Oh, the soldiers! Their handsome faces will live forever in our memories! Whenever I hear Olga crying softly in the night, I always wonder if she is still dreaming of Mitya, the officer with the dark ebony eyes. Or her first love, Pavel, with his charming grin and mustache. Olga blessed his marriage to another, though her heart was pierced through like a sewing needle at the time.

She simply couldn't be with any of those kind of men before. Just like I could never dream of having Nicolai as my own beloved. I remember hating the way Anastasia teased me about my fondness for my favorite soldier. She mercilessly called Nicolai 'fat-faced' and said he resembled Ortipo, our bulldog.

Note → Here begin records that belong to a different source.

(** [next_tx] is the producer's counter: its channel is first in first out,
    so the loop receives transaction 0, 1, 2, ... *)
Record State `{Crypto} := mkState {
  peer_map : gmap N SocketAddr;
  payload : nat;
  num_faults : N;
  block_size : N;
  metric : N;
  start : N;
  next_tx : N;
  pending : N;
  time_map : gmap Hash N;
  count_map : gmap Hash N;
  finished_map : gset Hash;
  latency_map : gmap Hash (N * N);
  num_cmds : N;
  (** What was put on the wire, oldest first, and the final statistics. *)
  outbox : list (N * Transaction);
  report : option (Summary * N);
}.
Arguments mkState {_}.
#[export] Instance eta_State `{Crypto} : Eta State := λ x,
  mkState (peer_map x) (payload x) (num_faults x) (block_size x) (metric x) (start x)
    (next_tx x) (pending x) (time_map x) (count_map x) (finished_map x) (latency_map x)
    (num_cmds x) (outbox x) (report x).

Inductive event `{Crypto} :=
  | EvTx (now : N)
  | EvServer (now : N) (item : stream_item SyncHS.ClientMsg).

Section client.
Context `{Bincode}.
Implicit Types st : State.

(** Everything before the loop; [None] is a panic. *)
Definition init (c : Client) (metric window start : N) : option State :=
  peer_map ← parse_entries (map_to_list (c_net_map c)) ∅;
  _ ← parse_addr (c_my_listen_addr c);
  Some {| peer_map := peer_map; payload := N.to_nat (c_payload c);
          num_faults := c_num_faults c; block_size := c_block_size c; metric := metric;
          start := start; next_tx := 0; pending := window; time_map := ∅; count_map := ∅;
          finished_map := ∅; latency_map := ∅; num_cmds := 0; outbox := []; report := None |}.

Definition all_servers st : list N := (map_to_list (peer_map st)).*1.

(** The branch `tx_opt = recv.recv(), if pending > 0`. *)
Definition send_tx (now : N) : M State unit :=
  let! st := get in
  let tx := new_dummy_tx (next_tx st) (payload st) in
  modify (λ st, st <| next_tx ::= λ i, add64 i 1 |>
                   <| outbox ::= λ l, l ++ ((λ s, (s, tx)) <$> all_servers st) |>
                   <| time_map ::= insert (tx_compute_hash tx) now |>
                   <| pending ::= λ p, sub64 p 1 |>).

(** One hash of a finished block. *)
Definition match_hash (now : N) (t : Hash) : M State unit :=
  modify (λ st,
    match time_map st !! t with
    | Some old => st <| latency_map ::= insert t (old, now) |>
    | None => st <| num_cmds ::= λ n, sub128 n 1 |>
    end).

It was just the way she was, but now I've forgiven her. She was only acting how an impish little sister was expected to behave, being the Shvibzik she was. She wasn't as into the soldiers as the rest of us were. If she'd begun to have feelings for boys, she was surely keeping it to herself.

And yes, I still cry in private when remembering Nicolai, because I doubt I will ever see or speak to him on this earth again. If he is still alive, which I pray he is, I don't know where in Russia he was sent to. I only hope he remained faithful for us and fights for the White Army now. I wonder if someday I may meet another boy who is just like him in any way. If I did, I would be happy.

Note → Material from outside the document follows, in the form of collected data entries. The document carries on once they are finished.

(* ===== verification/Network.v ===== *)
(** * Nodes on an unreliable network

    A world holds the state of every replica that was started.  A step gives
    one replica one turn of its reactor on an input that the network may
    produce in this world; what the network may produce is a parameter, so a
    protocol says there which messages cannot be forged.  Loss, delay,
    reordering and duplication come for free: nothing obliges the network to
    deliver, or keeps it from delivering twice. *)

From S2P Require Import Prelude.

Section network.
Context {St In : Type} (take_input : In → M St bool).
Context (allowed : gmap N St → In → Prop).
Implicit Types W : gmap N St.

Inductive step W : gmap N St → Prop :=
  | step_node i inp s go s' :
      W !! i = Some s → allowed W inp → take_input inp s = Done go s' → step W (<[i := s']> W).

(** A property that a turn of any replica keeps, and that may depend on the
    number of turns, holds of every world reached. *)
Lemma nsteps_inv (P : nat → gmap N St → Prop) k W0 W :
  (∀ k W i inp s go s', P k W → W !! i = Some s → allowed W inp → take_input inp s = Done go s' →
     P (S k) (<[i := s']> W)) →
  P 0 W0 → nsteps step k W0 W → P k W.
Proof.
  intros Hstep H0 Hr. revert W Hr. induction k as [|k IH]; intros W Hr.
  - by inversion Hr; subst.
  - apply nsteps_inv_r in Hr as (W' & Hr & Hs). destruct Hs. eapply Hstep; eauto.
Qed.

(** ** Executing a script

    A script is a list of actions; [act] says whose turn an action is and on
    what input.  A turn that the network may not give is skipped. *)
Context {Act : Type} (act : gmap N St → Act → N * In).
Context (allowedb : gmap N St → In → bool).
Context (allowedb_spec : ∀ W inp, allowedb W inp = true → allowed W inp).

Definition exec W (a : Act) : gmap N St :=
  let '(i, inp) := act W a in
  match W !! i with
  | Some s => if allowedb W inp then
                match take_input inp s with Done _ s' => <[i := s']> W | _ => W end
              else W
  | None => W
  end.
Definition simulate (l : list Act) W : gmap N St := foldl exec W l.

Lemma exec_steps W a : ∃ k, k ≤ 1 ∧ nsteps step k W (exec W a).
Proof.
  assert (∃ k, k ≤ 1 ∧ nsteps step k W W) as Hstay by (exists 0; split; [lia|constructor]).
  unfold exec. destruct (act W a) as [i inp]. destruct (W !! i) as [s|] eqn:Hi; [|done].
  destruct (allowedb W inp) eqn:Ha; [|done].
  destruct (take_input inp s) as [go s'| |] eqn:E; [|done..].
  exists 1. split; [done|]. apply nsteps_once. eapply step_node; eauto.
Qed.

Lemma simulate_steps l W : ∃ k, k ≤ length l ∧ nsteps step k W (simulate l W).
Proof.
  unfold simulate. revert W. induction l as [|a l IH]; intros W; simpl.
  { exists 0. split; [lia|constructor]. }
  destruct (exec_steps W a) as (k1 & ? & H1), (IH (exec W a)) as (k2 & ? & H2).
  exists (k1 + k2). split; [lia|]. by eapply nsteps_trans.
Qed.
End network.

It is true that Olga still dreads the idea of ever having to leave Russia. Tatiana feels the same about it. Anastasia and I, though- we love an adventure. We tried to argue with them about it last night. Anastasia expressed it so well, in a way only Anastasia could. She dressed up Jemmy, Ortipo and Joy in little miniature babushka scarves and pretended to 'sail' the three dogs on her bed while narrating a puppet play of sorts...

...

__

'Wherever SHALL we go?' Anastasia squealed in a high-pitched and dramatic voice. She clutched and waved Jemmy's front paw, as if the little dog were a living puppet.

__

'Paree! Let's go to Paree!' She lowered her voice as she moved her hand to the little bulldog Ortipo's muzzle. While she was trying to control Ortipo, Joy leaped from the 'boat' Anastasia had made from a quilt on the bed, bounding towards Olga and Tatiana seated upon the floor.

__

Anastasia gave the dog an exasperated look. 'Joy, you left the stage before you were to say your line! Your line is 'Together in Paris! As long as we love each other!' she scolded.

__

__

I laughed so merrily at my sister's performance. The theme she tried to convey from her silly dog show was the same as always. Even if we had to leave Russia, we would be happy as long as we were together.

...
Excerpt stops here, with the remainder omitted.